One might expect a serious, touching and sensitive portrayal of mental health issues that are rightly being discussed openly and receiving positive media attention: whether Rachel delivered on this is still open to debate.
To represent Rachel’s Borderline Personality Disorder, Rachel was played by three different actors (Louise Burns, Kathryn Blackburn and Hannah Rose). The play opens with the death of Jane (Elaine Hardy), Rachel’s mother; this sets Rachel on a path of self-destruction, impacting all those around her, including her father, Stuart (Phil Wilson), and boyfriend Elliot (Sam Burn). As well as Rachel’s Borderline Personality Disorder, we also encounter other characters struggling with mental health issues including paranoia, addiction and depression. The story inevitably leads to a tragic showdown between Rachel, Elliot and Stuart that will see their lives change forever.
Rachel is an ambitious but flawed project that falls short of delivering a serious message on mental health and this is down to the writing of Stevie Helps. The play fails to look at mental health instead, focusing on sensationalist storytelling, which includes suicide, murder, male rape, incest, bulimia, physical abuse, mental abuse and self-harm. However, the main problem with the play is that it offers no positives at all about the help and support people can receive. It paints these services in such a negative light that no one would wish to use these great services. At one point a character is institutionalised and left to die in hospital, with the nurse flippantly blaming NHS cuts: Rachel constantly goes for the cheap-shot, as opposed to using the play as a platform to say something meaningful.

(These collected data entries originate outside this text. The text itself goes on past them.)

(** X10. A create request whose topic and whose digest no stored row has
    is answered 201 with the row built from the request: the digest of its
    text, [TextUpdatable] false whatever the request, and a primary key
    above every stored one. The row is appended to the table; the stored
    rows, the users and the audit records stay as they were. *)
Theorem CreateObligation_fresh d input :
  md5_hex (ObligationPOSTRequestJSONSchema.Text input) <> "" ->
  Forall (fun o =>
            Obligation.Topic o <> ObligationPOSTRequestJSONSchema.Topic input
            /\ Obligation.Md5 o
               <> md5_hex (ObligationPOSTRequestJSONSchema.Text input))
         (obligations d) ->
  snd (CreateObligation d (inr input))
    = ok_response StatusCreated (created_row d input)
  /\ obligations (fst (CreateObligation d (inr input)))
     = append (obligations d) (created_row d input)
  /\ Forall (fun o => Obligation.Id o < Obligation.Id (created_row d input))
            (obligations d)
  /\ users (fst (CreateObligation d (inr input))) = users d
  /\ audits (fst (CreateObligation d (inr input))) = audits d.
Proof.
  intros Hdigest Hall.
  destruct (no_row_matches d _ _ Hdigest Hall) as [Hfind Hex].
  rewrite CreateObligation_run, Hfind, Hex. cbn [fst snd].
  destruct (create_links_frame
              (set_obligations d
                 (append (obligations d) (created_row d input)))
              (created_row d input)
              (ObligationPOSTRequestJSONSchema.Shortnames input))
    as (H1 & H2 & _ & H4).
  rewrite H1, H2, H4. repeat split.
  apply Forall_forall. intros o Hin. apply list_elem_of_In in Hin.
  exact (Id_below_next _ _ Hin).
Qed.

(** X11. A create request that meets a stored row with its topic or its
    digest inserts nothing, and its answer is decided by the text of the
    stored row: 409, naming the topic and the first ten bytes of the
    stored row, when that text has ten bytes or more, and a run-time panic
    when it is shorter. *)
Theorem CreateObligation_conflict_outcome d input found :
  List.find
    (where_Topic_or_Md5 (ObligationPOSTRequestJSONSchema.Topic input)
       (md5_hex (ObligationPOSTRequestJSONSchema.Text input)))
    (obligations d) = Some found ->
  CreateObligation d (inr input)
  = (d,
     if (10 <=? String.length (Obligation.Text found))%nat
     then
       JSON_LicenseError StatusConflict
         {| LicenseError.Status := StatusConflict;
            LicenseError.Message :=
              "can not create obligation with same topic or text";
            LicenseError.Error :=
              "Error: Obligation with topic '"
                ++ Obligation.Topic found ++ "' or Text '"
                ++ String.substring 0 10 (Obligation.Text found)
                ++ "'... already exists" |}
     else Panic "runtime error: slice bounds out of range").
Proof.
  intros Hfound. rewrite CreateObligation_run, Hfound.
  unfold conflict_answer, slice.
  destruct (10 <=? String.length (Obligation.Text found))%nat; reflexivity.
Qed.

(** X12. [CreateObligation] never answers 500: the test
    [result.RowsAffected == 0] comes before the test of [result.Error], and
    a [FirstOrCreate] that failed has affected no row, so a storage error
    is reported as a conflict. The answers are 400, 409, 201 or a panic. *)
Theorem CreateObligation_never_500 d body :
  status_of (snd (CreateObligation d body)) <> Some StatusInternalServerError
  /\ (status_of (snd (CreateObligation d body)) = Some StatusBadRequest
      \/ status_of (snd (CreateObligation d body)) = Some StatusConflict
      \/ status_of (snd (CreateObligation d body)) = Some StatusCreated
      \/ status_of (snd (CreateObligation d body)) = None).
Proof.
  assert (Hcases :
    status_of (snd (CreateObligation d body)) = Some StatusBadRequest
    \/ status_of (snd (CreateObligation d body)) = Some StatusConflict
    \/ status_of (snd (CreateObligation d body)) = Some StatusCreated
    \/ status_of (snd (CreateObligation d body)) = None).
  { destruct body as [err|input]; [left; reflexivity|].
    rewrite CreateObligation_run.
    destruct (List.find _ (obligations d)) as [found|].
    - unfold conflict_answer. cbn [snd].
      destruct (slice _ 0 10); cbn; auto.
    - destruct (existsb _ (obligations d)); cbn [snd].
      + unfold conflict_answer. destruct (slice _ 0 10); cbn; auto.
      + cbn. auto. }
  split; [|exact Hcases].
  destruct Hcases as [E|[E|[E|E]]]; rewrite E; discriminate.
Qed.

(** X13. [CreateObligation] keeps the keys of the obligations table
    unique: after any request the primary keys, the topics and the digests
    of the stored rows are still pairwise different. *)
Theorem CreateObligation_keeps_keys_unique d body :
  keys_unique d -> keys_unique (fst (CreateObligation d body)).
Proof.
  intros (Hid & Htopic & Hmd5).
  destruct body as [err|input]; [repeat split; assumption|].
  rewrite CreateObligation_run.
  destruct (List.find _ (obligations d)) as [found|];
    [repeat split; assumption|].
  destruct (existsb _ (obligations d)) eqn:Hex;
    [repeat split; assumption|].
  cbn [fst]. unfold keys_unique.
  destruct (create_links_frame
              (set_obligations d
                 (append (obligations d) (created_row d input)))
              (created_row d input)
              (ObligationPOSTRequestJSONSchema.Shortnames input))
    as (-> & _).
  cbn [obligations set_obligations]. unfold append. rewrite !map_app.
  cbn [map].
  assert (Hrow : forall o, In o (obligations d) ->
            Obligation.Topic o <> Obligation.Topic (created_row d input)
            /\ Obligation.Md5 o <> Obligation.Md5 (created_row d input)).
  { intros o Hin.
    assert (Ho := existsb_exists
                    (fun o => String.eqb (Obligation.Topic o)
                                (ObligationPOSTRequestJSONSchema.Topic input)
                              || String.eqb (Obligation.Md5 o)
                                   (md5_hex
                                      (ObligationPOSTRequestJSONSchema.Text
                                         input)))
                    (obligations d)).
    split; intros E; apply not_true_iff_false in Hex; apply Hex;
      apply Ho; exists o; (split; [exact Hin|]);
      cbn [created_row Obligation.Topic Obligation.Md5] in E; rewrite E;
      rewrite String.eqb_refl; [reflexivity|apply orb_true_r]. }
  repeat split; apply NoDup_app; (split; [assumption|]);
    (split; [|apply NoDup_singleton]);
    intros x Hx Hnew; apply list_elem_of_In in Hx;
    apply in_map_iff in Hx as (o & <- & Hin);
    apply list_elem_of_singleton in Hnew.
  - pose proof (Id_below_next _ _ Hin) as Hlt.
    cbn [created_row Obligation.Id] in Hnew. lia.
  - exact (proj1 (Hrow o Hin) Hnew).
  - exact (proj2 (Hrow o Hin) Hnew).
Qed.

End CreateRun.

At times it has to be questioned whether we are watching a ‘piss-taking’ comedy, such is the over-the-top nature of the production. If that’s the case, this could be a cult-classic; however, it isn’t advertised as this so it has to been taken as a failed attempt at taking a serious look at mental health.
If the intention behind the production is to say something meaningful then it needs a complete overhaul and to reshift focus onto Rachel’s Borderline Personality Disorder and its treatment. In addition, the play is too long and never does justice to its subject matter.

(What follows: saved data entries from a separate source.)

(** * Ocean drop simulator: the sampling, classification and statistics engine

    A shallow embedding of [src/simulation.js] (the [OceanSimulation] driver,
    which [src/app.js] repeats verbatim at its top) and of the geometry
    functions of [src/app.js] (haversine distance, point-to-segment distance,
    coastline distance, ray casting, zone classification).

    JavaScript numbers are modelled by [number]: an exact rational or one of
    the IEEE special values.  Arithmetic on rationals is exact, so rounding
    and the sign of zero are abstracted; the special values follow IEEE 754.
    The transcendental functions of [Math] are an interface, [MathLibrary].

    Counters, comparisons and list structure do not depend on rounding.
    The running mean of [simulateDay] and the interpolation of
    [isPointInPolygon] do: for them the source is embedded a second time
    over binary64 numbers, in [Float64], and what holds of the exact model
    only is stated as such. *)

From Stdlib Require Import QArith Qcanon ZArith Lia.
From Stdlib Require PrimFloat FloatOps SpecFloat.
From stdpp Require Import base numbers option list strings gmap.

Local Open Scope Z_scope.

(** ** JavaScript numbers *)

Inductive number : Type :=
  | Num (q : Qc)
  | Infinity
  | NegInfinity
  | NaN.

#[global] Instance number_eq_dec : EqDecision number.
Proof. solve_decision. Defined.

Declare Scope number_scope.
Delimit Scope number_scope with num.
Bind Scope number_scope with number.

Definition Qc_ltb (x y : Qc) : bool :=
  match (x ?= y)%Qc with Lt => true | _ => false end.

Definition Qc_eqb (x y : Qc) : bool :=
  match (x ?= y)%Qc with Eq => true | _ => false end.

(** Integer and decimal literals of the source. *)
Definition int (z : Z) : number := Num (Qc_of_Z z).
Definition dec (n : Z) (d : positive) : number := Num (Q2Qc (n # d)).

Module Number.

Definition neg (a : number) : number :=
  match a with
  | Num q => Num (- q)
  | Infinity => NegInfinity
  | NegInfinity => Infinity
  | NaN => NaN
  end.

Definition add (a b : number) : number :=
  match a, b with
  | NaN, _ | _, NaN => NaN
  | Num x, Num y => Num (x + y)
  | Infinity, NegInfinity | NegInfinity, Infinity => NaN
  | Infinity, _ | _, Infinity => Infinity
  | NegInfinity, _ | _, NegInfinity => NegInfinity
  end.

Definition sub (a b : number) : number := add a (neg b).

(** [±Infinity * x] for a rational [x]: NaN at zero, else by sign. *)
Definition scale_inf (positive_inf : bool) (x : Qc) : number :=
  if Qc_eqb x 0 then NaN
  else if Bool.eqb positive_inf (Qc_ltb 0 x) then Infinity else NegInfinity.

Definition mul (a b : number) : number :=
  match a, b with
  | NaN, _ | _, NaN => NaN
  | Num x, Num y => Num (x * y)
  | Num x, Infinity | Infinity, Num x => scale_inf true x
  | Num x, NegInfinity | NegInfinity, Num x => scale_inf false x
  | Infinity, Infinity | NegInfinity, NegInfinity => Infinity
  | Infinity, NegInfinity | NegInfinity, Infinity => NegInfinity
  end.

Definition div (a b : number) : number :=
  match a, b with
  | NaN, _ | _, NaN => NaN
  | Num x, Num y =>
      if Qc_eqb y 0 then
        (if Qc_eqb x 0 then NaN
         else if Qc_ltb 0 x then Infinity else NegInfinity)
      else Num (x / y)
  | Num _, Infinity | Num _, NegInfinity => Num 0
  | Infinity, Num y => if Qc_ltb y 0 then NegInfinity else Infinity
  | NegInfinity, Num y => if Qc_ltb y 0 then Infinity else NegInfinity
  | _, _ => NaN
  end.

(** [a < b]; every comparison with NaN is false. *)
Definition lt (a b : number) : bool :=
  match a, b with
  | NaN, _ | _, NaN => false
  | Num x, Num y => Qc_ltb x y
  | NegInfinity, NegInfinity => false
  | NegInfinity, _ => true
  | Infinity, _ => false
  | Num _, Infinity => true
  | Num _, NegInfinity => false
  end.

(** [a === b] on numbers. *)
Definition eqb (a b : number) : bool :=
  match a, b with
  | Num x, Num y => Qc_eqb x y
  | Infinity, Infinity | NegInfinity, NegInfinity => true
  | _, _ => false
  end.

Definition gt (a b : number) : bool := lt b a.
Definition le (a b : number) : bool := lt a b || eqb a b.
Definition ge (a b : number) : bool := le b a.

(** [a ** 2]. *)
Definition sqr (a : number) : number := mul a a.

(** Truthiness of a number: everything but 0 and NaN. *)
Definition truthy (a : number) : bool :=
  match a with
  | Num q => negb (Qc_eqb q 0)
  | NaN => false
  | _ => true
  end.

End Number.

Infix "+" := Number.add : number_scope.
Infix "-" := Number.sub : number_scope.
Infix "*" := Number.mul : number_scope.
Infix "/" := Number.div : number_scope.
Infix "<?" := Number.lt : number_scope.
Infix ">?" := Number.gt : number_scope.
Infix "<=?" := Number.le : number_scope.

(** ** The [Math] object *)

(** [Math.PI] is the double nearest to pi, 0x400921FB54442D18. *)
Definition Math_PI : number := dec 884279719003555 281474976710656.

(** [Math.min] and [Math.max] of two arguments; NaN is contagious. *)
Definition Math_min (a b : number) : number :=
  match a, b with
  | NaN, _ | _, NaN => NaN
  | _, _ => if Number.lt b a then b else a
  end.

Definition Math_max (a b : number) : number :=
  match a, b with
  | NaN, _ | _, NaN => NaN
  | _, _ => if Number.lt a b then b else a
  end.

Definition Math_abs (a : number) : number :=
  if Number.lt a (int 0) then Number.neg a else a.

(** The transcendental functions are supplied by the host. *)
Class MathLibrary : Type := {
  Math_sin : number -> number;
  Math_cos : number -> number;
  Math_asin : number -> number;
  Math_sqrt : number -> number;
  Math_atan2 : number -> number -> number
}.

(** ** Exceptions *)

Inductive exn : Type :=
  | TypeError        (* destructuring [undefined] *)
  | DivisionByZero   (* a checked division met a zero divisor *)
  | OutOfFuel.       (* a loop outlived its iteration bound *)

Inductive result (A : Type) : Type :=
  | Ok (a : A)
  | Throw (e : exn).
Arguments Ok {A} a.
Arguments Throw {A} e.

#[global] Instance result_ret : MRet result := fun A a => Ok a.
#[global] Instance result_bind : MBind result := fun A B f m =>
  match m with
  | Ok a => f a
  | Throw e => Throw e
  end.

(** [const [x, y] = arr[i]]: a missing element throws. *)
Definition destructure {A : Type} (arr : list A) (i : nat) : result A :=
  match arr !! i with
  | Some p => Ok p
  | None => Throw TypeError
  end.

(** Division that reports a zero divisor instead of producing
    [±Infinity] or [NaN]; on any other divisor it is [Number.div]. *)
Definition div_checked (a b : number) : result number :=
  if Number.eqb b (int 0) then Throw DivisionByZero else Ok (a / b)%num.

(** ** Geometry ([src/app.js]) *)

(** A vertex is the array [[lon, lat]]. *)
Definition coord : Type := number * number.

(** What [onCheckLand] hands back in [src/app.js]: [{ type, distanceKm }]. *)
Record TerrainInfo : Type := {
  type : string;
  distanceKm : number
}.

(** The module-level variables [coastlineCoords] (initially [null]) and
    [landPolygons] (initially [[]]). *)
Record Geometry : Type := {
  coastlineCoords : option (list coord);
  landPolygons : list (list coord)
}.

Definition ZONE_COASTAL_KM : number := int 1.
Definition ZONE_SHELF_KM : number := int 100.
Definition ZONE_FAR_KM : number := int 300.

Section App.
Context {M : MathLibrary}.
Local Open Scope number_scope.

Definition haversineDistance (lat1 lon1 lat2 lon2 : number) : number :=
  let R := int 6371 in
  let dLat := (lat2 - lat1) * Math_PI / int 180 in
  let dLon := (lon2 - lon1) * Math_PI / int 180 in
  let a := Number.sqr (Math_sin (dLat / int 2)) +
           Math_cos (lat1 * Math_PI / int 180) *
           Math_cos (lat2 * Math_PI / int 180) *
           Number.sqr (Math_sin (dLon / int 2)) in
  R * int 2 * Math_atan2 (Math_sqrt a) (Math_sqrt (int 1 - a)).

Definition pointToSegmentDistance
    (pLat pLon aLat aLon bLat bLon : number) : number :=
  let segLen := haversineDistance aLat aLon bLat bLon in
  if segLen <? dec 1 1000 then haversineDistance pLat pLon aLat aLon
  else
    let t := Math_max (int 0) (Math_min (int 1) (
               ((pLat - aLat) * (bLat - aLat) + (pLon - aLon) * (bLon - aLon))
               / (segLen * segLen * dec 1 10000))) in
    let projLat := aLat + t * (bLat - aLat) in
    let projLon := aLon + t * (bLon - aLon) in
    haversineDistance pLat pLon projLat projLon.

Definition step : nat := 10.

(** The [for] loop of [getDistanceToCoast], from index [i] on.  Indexes are
    naturals: [i < coords.length - 1] agrees with the truncated
    subtraction, since [i >= 0]. *)
Fixpoint getDistanceToCoast_loop (coords : list coord) (lat lon : number)
    (fuel i : nat) (minDist : number) : result number :=
  if Nat.ltb i (length coords - 1) then
    match fuel with
    | O => Throw OutOfFuel
    | S fuel =>
        '(aLon, aLat) ← destructure coords i;
        '(bLon, bLat) ← destructure coords (Nat.min (i + step) (length coords - 1));
        let dist := pointToSegmentDistance lat lon aLat aLon bLat bLon in
        let minDist := if dist <? minDist then dist else minDist in
        getDistanceToCoast_loop coords lat lon fuel (i + step)%nat minDist
    end
  else Ok minDist.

There are some positives from the play: the use of three actresses playing Rachel, who are onstage together throughout is interesting and unique: all three leads are solid and captivating. Lizzie Tupman provides the music and is ever present throughout the production; she is clearly a talented musician with a beautiful voice. In addition, there are strong performances from the supporting cast, with a special mention for Linda Meacher in a duel role of Julie and Nurse Susan; her role as Julie shows a gift for comedy performance.
Overall Rachel, needs to decide what it wants to be: either a serious piece about mental health, a sensationalist ‘grim up North’ soap-opera style drama, or a satirical look at mental health and advertise itself accordingly. If Rachel had set its stall out from the start about its true intentions then this would be a different review entirely.